Probiotics drew growing interest in the world of gut microbiota modulation and suggested in murine models that they could be effective in decreasing the aGVHD severity.[65,82] However, the use of probiotics in immunosuppressed patients is limited by possible safety issues. Ladas et al. evaluated the safety of the administration of Lactobacillus plantarum during the conditioning regimen and the post-HSCT neutropenic period in 30 children and adolescents. The majority of patients (70%) did not develop GVHD. Three patients died within 100 days from the HSCT, but the causes of death are judged unrelated to probiotics. Furthermore, no episodes of Lactobacillus plantarum bacteremia were observed. Even if these results are preliminary, they laid the foundation for larger clinical trials to evaluate the efficacy and the safety of probiotics in prevention and treatment of GVHD.
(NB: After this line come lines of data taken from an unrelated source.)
(* ===== verification/Prelude.v ===== *)
(** * The Linkerd control plane

    Linkerd is a service mesh: proxies next to the workloads of a Kubernetes cluster carry
    the traffic, and a control plane written in Go tells them where to send it.  This
    library models the parts of the control plane that compute something, from the sources
    under src/, and proves what they promise.

    ** The program and the files that model it

    Destination service (src/controller/api/destination).  A proxy opens a Get stream for a
    service and receives the endpoints of the service as they change, or a GetProfile stream
    and receives the policy of the service.
    - [Addresses], [PortPublisher], [EndpointsWatcher]: watcher/endpoints_watcher.go.  The
      watcher keeps a publisher per service and, within it, one per port and host name.  The
      informers call the watcher; the publishers keep the address set of their port and call
      their listeners.
    - [WeightedAddr], [EndpointTranslator]: endpoint_translator.go, the listener behind a Get
      stream: a bounded queue, the filter for the client's zone, node and address family,
      and the messages Add, Remove and NoEndpoints.
    - [Pipeline]: the watcher and the translator together.
    - [OpaquePorts], [Profiles], [ProfileTranslator]: watcher/opaque_ports_watcher.go,
      watcher/profile_watcher.go, the listeners between them and a GetProfile stream
      (fallback, default, dedup, opaque ports) and profile_translator.go.
    - [WorkloadWatcher], [WorkloadProps]: watcher/workload_watcher.go, the indexers of
      watcher/k8s.go and endpoint_profile_translator.go: profiles of single pods and external
      workloads.  Publishers are objects in a heap, since the queues hold pointers to them,
      and the goroutines the handlers start are tasks that run in any order.
    - [Federated], [FederatedProps]: federated_service_watcher.go and
      watcher/cluster_store.go, services whose members are in several clusters.
    - [Names], [Server]: server.go, its authorities and service names, and the handlers Get
      and GetProfile as programs in a monad with Go's defer.
    - [EwReconciler], [EwConvergence], [EwController]: external-workload/, the controller
      that writes the EndpointSlices of the services that select ExternalWorkloads.

    Multicluster (src/multicluster).  The service mirror copies the exported services of a
    linked cluster into the local one.
    - [Mirror], [ServiceMirror]: service-mirror/cluster_watcher.go and
      cluster_watcher_headless.go.  [Mirror] has the two clusters, the caches, the calls of
      the client with their failures and the monad; [ServiceMirror] every event handler.
      [MirrorSafety], [MirrorConvergence] and [MirrorProps] hold the theorems.
    - [Probe]: service-mirror/probe_worker.go and the watcher's side of its channel.
    - [LinkController]: cmd/service-mirror/main.go and service-mirror/link_handlers.go, the
      loop that restarts watcher and probe for each version of the Link.

    Proxy injection (src/pkg/inject, src/controller/proxy-injector).  A webhook that adds the
    proxy to pods when they are created.
    - [InjectData], [InjectValues]: the Helm values and the annotations that override them.
    - [Inject]: reading a workload, the report that decides, the patch with its template
      (src/charts/patch), the webhook and uninjection; and how a patch applies to a document.
    - [InjectProps], [InjectPatch], [InjectWebhook]: the theorems.

    Identity (src/pkg/tls, src/pkg/identity, src/controller/identity).  The service that signs
    the certificates of the proxies.
    - [Tls]: certificates, keys and credentials, their PEM encodings and verification, and
      the certificate authority (ca.go, cred.go, codec.go, creds_watcher.go).
    - [Identity]: the trust domain, the validation of tokens, the Certify handler and the
      loading and reloading of the issuer.  [IdentityProps]: the theorems.

    Kubernetes API access (src/controller/k8s).
    - [K8sApi]: the caches behind the informers and the queries over them, owners of pods,
      pods of a workload, services of a pod, in the full and the metadata-only API.
      [K8sApiProps]: the theorems.
    - [PkgK8s]: pkg/k8s, the status, proxy and identity of pods, the pods of a workload as the
      command line finds them, resource names and access reviews.

    Health checks and the command check (src/pkg/healthcheck, src/pkg/issuercerts,
    src/pkg/version, src/cli/cmd/check.go).
    - [Health]: errors, checkers, categories and the runner with its retries, and the output
      of results as JSON and as a table.  [HealthProps]: what a run promises of any checks.
    - [HealthPure]: the checks that are functions of objects already fetched;
      [HealthChecks]: the others, as programs over the answers of a cluster, and all
      categories in their order.  [IPNet]: networks as net.IPNet has them.  [IssuerCerts]:
      issuer certificates.  [Version]: release channels and versions.
    - [HealthSafety]: rules for proving that checks do not crash, and that none does;
      [HealthCheckProps]: what single checks establish.
    - [Check]: the command, the extensions it finds and runs, and its exit code.

    Viz metrics API (src/viz/metrics-api, src/viz/pkg).  It joins what the caches know of
    objects with what Prometheus knows of their traffic.
    - [VizApi]: requests, labels, queries and how Prometheus is asked.
    - [VizStat]: statistics of workloads, services and policy resources (stat_summary.go,
      policy.go).  [VizRoutes]: the other handlers of the server.
    - [VizProps]: what a query means, and the theorems.

    Viz tap (src/viz/tap, src/viz/cmd/tap.go, src/viz/cmd/top.go, src/pkg/protohttp).
    - [Tap]: requests, the API server in front of the taps, the taps and their events, and
      the webhook that enables tap.  [TapProps]: the theorems.
    - [ProtoHttp]: framed messages and errors over HTTP, with its theorem.
    - [Top]: the output of tap and the table of top.  [TopProps]: the theorems.

    Shared packages.
    - [PortRange]: pkg/util/portrange.go and parsing.go, and the readers of the annotations
      that list ports.
    - [Addr]: pkg/addr/addr.go, IP addresses as text and as integers.
    - [K8s]: the objects of the Kubernetes API, pkg/k8s/labels.go.
    - [GoStd]: what the sources use of Go's strings, strconv, net and net/netip.
    - [Prelude] (this file): results of fallible code, machine integers, maps, lists, the
      order of [range] over a map, and the automation the other files use.

    ** How code becomes definitions

    A Go function is a function with the same name; a method takes its receiver and returns
    it updated.  A function that returns an error returns [res]: [Ok], [Err] or, for a nil
    dereference, a write to a closed channel and the like, [Panic].  A call on a listener is
    an event in a list, tagged with the listener, in the order of the code.  Maps and sets
    are [gmap] and [gset]; a loop over a map takes the order of its entries from the class
    [MapRange], so that a theorem holds for every order.  Integers are [Z], wrapped to their
    width where the source converts.  Mutexes make an operation one step; where the source
    takes none ([Profiles], the opaque ports adaptor) the steps of the operation interleave.
    Logs, metrics and the text of error messages are left out, except messages that a
    theorem needs to tell apart.

    Code that is not under src/ is a parameter with the laws its documentation gives: the
    informer caches and the API server, the work queue, the keys and the selectors of
    client-go (classes of [EwController], arguments of
    [ServiceMirror]), name resolution and the IPs the API server assigns ([ServiceMirror]),
    quantities, durations, the YAML copy of values, SHA-256 and the containers of the partial
    templates ([InjectValues], [Inject]), signatures, X.509 and PEM encodings and the reviews
    of tokens ([Tls], [Identity]), the validation of label values and direct calls of the API
    server ([K8sApi]), the answers of the cluster at each attempt, the decoding of manifests
    and the algorithms of keys ([HealthChecks]), files, processes and their output
    ([Check]), and Prometheus, the text of its labels and the dynamic client
    ([VizApi], [VizStat]), the router, access reviews and proxies ([Tap]), the endpoint slice utilities
    ([EwReconciler]), [time.ParseDuration] and the registered HTTP methods of the proxy API
    ([ProfileTranslator]).

    ** What the theorems show

    - Streams.  In every reachable state of the watcher, each subscriber's view agrees with
      the publisher it subscribed to; a Get stream whose queue is drained has sent exactly
      the endpoints its client should see; a stream loses no update without being ended, and
      a drained one terminates.
    - Publishers.  The address set of a publisher is the image of the slices reported to it.
    - Single endpoints and federated services.  An endpoint profile stream shows the current
      address in every interleaving; the federated service watcher implements its abstract
      specification, a map from services to members and streams.
    - Filters and messages.  Which endpoints a client gets, in which address family, and with
      which identity and protocol hints.
    - Profiles.  The conditions sent to a proxy accept what the ServiceProfile's conditions
      accept; the listener stack selects the right profile and merges the opaque ports.
    - External workloads.  A sync whose writes succeed leaves the slices with exactly the
      endpoints of the selected workloads; no key is lost or retried without bound; an
      update that queues no service changes no endpoint, up to the zone.
    - Service mirror.  With calls that succeed and caches that catch up, the mirrors become
      those the remote services ask for, after a bounded number of events; whatever fails,
      objects that are not the mirror's are left alone; orphans are collected; members join
      and leave federated services; the probe reports the health of the gateway, and the
      controller follows the Link.
    - Handlers.  Get and GetProfile release whatever they acquired on every path; a profile
      asked for by IP is the one asked for by name; which watcher serves which service.
    - Injection.  The webhook injects exactly the pods that are to be injected, with the
      values the annotations in effect give; its patch applies to every document it is made
      for and has the specified result; uninjection takes it back; annotations keep the
      values in their types.
    - Identity.  A certificate that Certify returns verifies against the trust anchors, is for
      the requested name only, and outlives neither the lifetime asked for nor the issuer; the
      name is that of the service account whose token was reviewed; no request crashes the
      handler; credentials survive their encoding.
    - Kubernetes API access.  The pods of a workload are the live ones it owns, at most two
      levels down; the services of a pod are those whose selector accepts it.
    - Health checks.  A run returns the verdict of the results it shows, in the order of the
      checks; read back from JSON the verdict is the same; the checks of networks, versions
      and opaque ports accept exactly or at least what they are for; linkerd check ends
      without a crash, runs or reports each installed extension once, and exits with the
      verdict of its checks and of theirs.
    - Metrics.  The table of a kind of workload has one row for each object, whose numbers are
      the aggregates over exactly the series with the labels of the object.
    - Tap.  What is tapped was reviewed for the user, belongs to the object that was reviewed
      and has tap enabled; the rate of a tap is bounded; the table of top summarises exactly
      the completed requests.
    - Round trips and bounds.  Port ranges, IP addresses, authorities, durations.
    - Deviations.  Theorems on concrete shortcomings of the code are listed as findings in
      the manifest; each is a statement about the definitions, with an example.

    ** Bounds and fuel

    Recursion that is not structural has fuel that is provably or evidently enough: eight
    groups for an IPv6 address, the length of the text for [TrimSpace], the number of
    endpoints for the loops that fill slices (each turn takes one out of the set).  A queue
    of n messages is drained by n + 1 receives.  A PEM file has at
    most as many blocks as characters; owners are followed two levels down, as the code does.  A
    check has as many attempts as fit before its deadline at one every five seconds.

    ** Not modelled

    The gRPC plumbing, informers and leader election (client libraries); Prometheus metrics;
    generated code (clients, deep copies, protobuf); the commands other than check,
    tap and top, and the dashboard, which render; Helm charts; the policy controller, which
    is in Rust. *)
From Stdlib Require Export ZArith Ascii String.
From stdpp Require Export base sorting option numbers gmap sets strings list.

Declare Scope go_scope.
Delimit Scope go_scope with go.
#[global] Open Scope Z_scope.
Prebiotics are defined as nondigestible food components that are able to modulate the intestinal microbiota with a possible beneficial effect on the human body.[83] In particular, oligosaccharides represent an important fraction of human milk and are known to exert a prebiotic effect.[84] Modulation of the microbiota is also achieved indirectly, as oligosaccharides can prevent adhesion of enteropathogens acting as soluble decoys.[85] Both these mechanisms indirectly reduce inflammation,[86] even if recent evidence suggest that oligosaccharides also have a direct inhibitory effect on inflammation.[87-89]

Fecal microbiota transplantation (FMT), the infusion of feces from a healthy donor into the gut of a recipient patient, was recently proven to be safe and effective in Clostridium difficile infection after HSCT when conventional therapy failed.[90,91] In fact, patients undergoing HSCT are exposed, due to antibiotic prophylaxis and to the procedure itself, to colonization by multi-drug resistant bacteria with a negative impact on the main transplant outcomes, such as overall survival and non-relapse mortality, but also on the development of clinically relevant aGVHD.[92]
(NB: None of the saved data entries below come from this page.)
(* ===== verification/K8s.v ===== *)
(** The Kubernetes objects the control plane reads, as records of the fields the
    modelled code uses, the constants of [pkg/k8s/labels.go], the label helpers of
    that file, and the read access to the API server ([API]) as a parameter. *)
From S2P Require Import Prelude GoStd.

#[local] Open Scope string_scope.
#[local] Open Scope list_scope.
#[local] Open Scope Z_scope.

(** Labels and annotations: a Go [map[string]string]; reading an absent key gives
    the empty string. *)
Abbreviation strmap := (gmap string string).
Definition get (m : strmap) (k : string) : string := default "" (m !! k).

(** * Constants *)
(** pkg/k8s/labels.go *)
Definition Prefix : string := "linkerd.io".
Definition ProxyConfigAnnotationsPrefix : string := "config.linkerd.io".
Definition SvcMirrorPrefix : string := "mirror.linkerd.io".
Definition ControllerNSLabel : string := Prefix +:+ "/control-plane-ns".
Definition ProxyIgnoreInboundPortsAnnotation : string :=
  ProxyConfigAnnotationsPrefix +:+ "/skip-inbound-ports".
Definition ProxyOpaquePortsAnnotation : string :=
  ProxyConfigAnnotationsPrefix +:+ "/opaque-ports".
Definition ProxyContainerName : string := "linkerd-proxy".
Definition ProxyPortName : string := "linkerd-proxy".
Definition RemoteClusterNameLabel : string := SvcMirrorPrefix +:+ "/cluster-name".
Definition RemoteServiceFqName : string := SvcMirrorPrefix +:+ "/remote-svc-fq-name".
Definition RemoteGatewayIdentity : string := SvcMirrorPrefix +:+ "/remote-gateway-identity".

(** k8s.io/api constants used by the code. *)
Definition LabelServiceName : string := "kubernetes.io/service-name".
Definition LabelManagedBy : string := "endpointslice.kubernetes.io/managed-by".
Definition IsHeadlessService : string := "service.kubernetes.io/headless".
Definition LabelTopologyZone : string := "topology.kubernetes.io/zone".
Definition DefaultDeploymentUniqueLabelKey : string := "pod-template-hash".
Definition ClusterIPNone : string := "None".
Definition IPv4Protocol : string := "IPv4".
Definition IPv6Protocol : string := "IPv6".
Definition ServiceTypeExternalName : string := "ExternalName".
Definition ServiceInternalTrafficPolicyLocal : string := "Local".
Definition PodRunning : string := "Running".
Definition PodSucceeded : string := "Succeeded".
Definition PodFailed : string := "Failed".

(** * Objects *)
(** intstr.IntOrString *)
Inductive IntOrString :=
  | FromInt (i : Z)
  | FromString (s : string).

Record OwnerReference := mkOwnerReference {
  or_Kind : string; or_Name : string; or_UID : string; or_APIVersion : string }.

Record ContainerPort := mkContainerPort {
  cp_Name : string; cp_ContainerPort : Z; cp_HostPort : Z }.

Record EnvVar := mkEnvVar { env_Name : string; env_Value : string }.

Record Container := mkContainer {
  c_Name : string; c_Ports : list ContainerPort; c_Env : list EnvVar }.

Record Pod := mkPod {
  pod_Name : string; pod_Namespace : string; pod_ResourceVersion : string;
  pod_Labels : strmap; pod_Annotations : strmap;
  pod_ServiceAccountName : string; pod_NodeName : string; pod_HostNetwork : bool;
  pod_InitContainers : list Container; pod_Containers : list Container;
  pod_Phase : string; pod_PodIP : string; pod_PodIPs : list string;
  pod_HostIP : string; pod_HostIPs : list string;
  pod_DeletionTimestamp : bool  (* whether it is set *) }.

Record ServicePort := mkServicePort {
  sp_Name : string; sp_Port : Z; sp_Protocol : string; sp_TargetPort : IntOrString }.

Record Service := mkService {
  svc_Name : string; svc_Namespace : string; svc_UID : string;
  svc_Labels : strmap; svc_Annotations : strmap;
  svc_Type : string; svc_ClusterIP : string; svc_IPFamilies : list string;
  svc_Selector : option strmap; svc_Ports : list ServicePort;
  svc_InternalTrafficPolicy : option string; svc_DeletionTimestamp : bool }.

Record ObjectReference := mkObjectReference {
  ref_Kind : string; ref_Namespace : string; ref_Name : string; ref_UID : string }.

(** corev1.Endpoints *)
Record EndpointAddress := mkEndpointAddress {
  ea_IP : string; ea_Hostname : string; ea_TargetRef : option ObjectReference }.
Record EndpointSubset := mkEndpointSubset {
  es_Addresses : list EndpointAddress; es_SubsetPorts : list (string * Z) }.
Record Endpoints := mkEndpoints {
  eps_Name : string; eps_Namespace : string; eps_Labels : strmap; eps_Annotations : strmap;
  eps_Subsets : list EndpointSubset }.

(** discovery.EndpointSlice; a slice port is taken to be set (not nil). *)
Record EndpointPort := mkEndpointPort {
  ep_Name : option string; ep_Port : Z; ep_Protocol : option string }.
Record Endpoint := mkEndpoint {
  e_Addresses : list string; e_Ready : option bool; e_Serving : option bool;
  e_Terminating : option bool; e_Hostname : option string;
  e_TargetRef : option ObjectReference; e_Zone : option string;
  e_Hints : option (list string) }.
Record EndpointSlice := mkEndpointSlice {
  sl_Name : string; sl_Namespace : string; sl_Labels : strmap; sl_Annotations : strmap;
  sl_OwnerReferences : list OwnerReference; sl_AddressType : string;
  sl_Endpoints : list Endpoint; sl_Ports : option (list EndpointPort);
  sl_DeletionTimestamp : bool; sl_UID : string; sl_Generation : Z }.

(** controller/gen/apis/externalworkload/v1beta1 *)
Record PortSpec := mkPortSpec { ps_Name : string; ps_Port : Z; ps_Protocol : string }.
Record WorkloadCondition := mkWorkloadCondition { wc_Type : string; wc_Status : string }.
Record ExternalWorkload := mkExternalWorkload {
  ew_Name : string; ew_Namespace : string; ew_UID : string; ew_ResourceVersion : string;
  ew_Labels : strmap; ew_Annotations : strmap; ew_OwnerReferences : list OwnerReference;
  ew_Identity : string; ew_ServerName : string;  (* Spec.MeshTLS *)
  ew_Ports : list PortSpec; ew_WorkloadIPs : list string;
  ew_Conditions : list WorkloadCondition;
  ew_DeletionTimestamp : option positive  (* a pointer, by its address *) }.

(** metav1.LabelSelector; its meaning is [LabelSelectorAsSelector] of [API]. *)
Record LabelSelector := mkLabelSelector {
  ls_MatchLabels : strmap; ls_MatchExpressions : list (string * string * list string) }.

(** controller/gen/apis/server/v1beta3 *)
Record Server := mkServer {
  srv_Name : string; srv_Namespace : string;
  srv_PodSelector : option LabelSelector; srv_ExternalWorkloadSelector : option LabelSelector;
  srv_Port : IntOrString; srv_ProxyProtocol : string }.

#[export] Instance IntOrString_eq_dec : EqDecision IntOrString.
Proof. solve_decision. Defined.
#[export] Instance OwnerReference_eq_dec : EqDecision OwnerReference.
Proof. solve_decision. Defined.
#[export] Instance ContainerPort_eq_dec : EqDecision ContainerPort.
Proof. solve_decision. Defined.
#[export] Instance EnvVar_eq_dec : EqDecision EnvVar.
Proof. solve_decision. Defined.
#[export] Instance Container_eq_dec : EqDecision Container.
Proof. solve_decision. Defined.
#[export] Instance Pod_eq_dec : EqDecision Pod.
Proof. solve_decision. Defined.
#[export] Instance ObjectReference_eq_dec : EqDecision ObjectReference.
Proof. solve_decision. Defined.
#[export] Instance EndpointPort_eq_dec : EqDecision EndpointPort.
Proof. solve_decision. Defined.
#[export] Instance Endpoint_eq_dec : EqDecision Endpoint.
Proof. solve_decision. Defined.
#[export] Instance PortSpec_eq_dec : EqDecision PortSpec.
Proof. solve_decision. Defined.
#[export] Instance WorkloadCondition_eq_dec : EqDecision WorkloadCondition.
Proof. solve_decision. Defined.
#[export] Instance ExternalWorkload_eq_dec : EqDecision ExternalWorkload.
Proof. solve_decision. Defined.

(** * Read access to the cluster

    The listers read informer caches; [None] is a lookup that returned an error
    (not found included).  [LabelSelectorAsSelector] is the function of
    k8s.io/apimachinery: [None] when the selector does not parse. *)
Record API := mkAPI {
  api_Service : string → string → option Service;  (* namespace, name *)
  api_Endpoints : string → string → option Endpoints;
  (* namespace, value of the service-name label *)
  api_EndpointSlices : string → string → option (list EndpointSlice);
  api_Pod : string → string → option Pod;
  api_ExternalWorkload : string → string → option ExternalWorkload;
  api_Servers : option (list Server);
  (* metadataAPI.GetOwnerKindAndName: kind and name *)
  api_OwnerKindAndName : Pod → option (string * string);
  api_LabelSelectorAsSelector : option LabelSelector → option (strmap → bool) }.

(** * Label helpers of pkg/k8s *)
Module labels.
Definition GetServiceAccountAndNS (pod : Pod) : string * string :=
  let sa := if bool_decide (pod_ServiceAccountName pod = "") then "default"
            else pod_ServiceAccountName pod in
  let ns := if bool_decide (pod_Namespace pod = "") then "default" else pod_Namespace pod in
  (sa, ns).

Definition KindToL5DLabel (k8sKind : string) : string :=
  if bool_decide (k8sKind = "job") then "k8s_job" else k8sKind.

Definition GetPodLabels (ownerKind ownerName : string) (pod : Pod) : strmap :=
  let l : strmap := {["pod" := pod_Name pod]} in
  let l := <[KindToL5DLabel ownerKind := ownerName]> l in
  let l := <["serviceaccount" := (GetServiceAccountAndNS pod).1]> l in
  let controllerNS := get (pod_Labels pod) ControllerNSLabel in
  let l := if bool_decide (controllerNS = "") then l
           else <["control_plane_ns" := controllerNS]> l in
  let pth := get (pod_Labels pod) DefaultDeploymentUniqueLabelKey in
  if bool_decide (pth = "") then l else <["pod_template_hash" := pth]> l.

Definition GetExternalWorkloadLabels (ownerKind ownerName : string) (ew : ExternalWorkload)
    : strmap :=
  let l : strmap := {["external_workload" := ew_Name ew]} in
  if bool_decide (ownerKind ≠ "" ∧ ownerName ≠ "") then <[ownerKind := ownerName]> l else l.
End labels.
Interestingly the same authors found, in a preliminary study, that FMT was able to eradicate resistant bacteria harbored in the gut of an immunocompromised patient affected by multiple myeloma.[93]

While further studies are awaited, these data suggested that FMT may represent, in the near future, a novel strategy to modulate the gut microbiota with a possible impact on GVHD.


Gut microbiota and its continuous stimulation of immune system are essential for the development and the “maintenance” of a healthy gut. HSCT-related procedures could alter this balance laying the foundation for the development of GVHD. The possibility of modulation of gut microbiota as a preventive or curative strategy for GVHD is intriguing and should be developed in the future, to reduce the morbidity and mortality of this condition.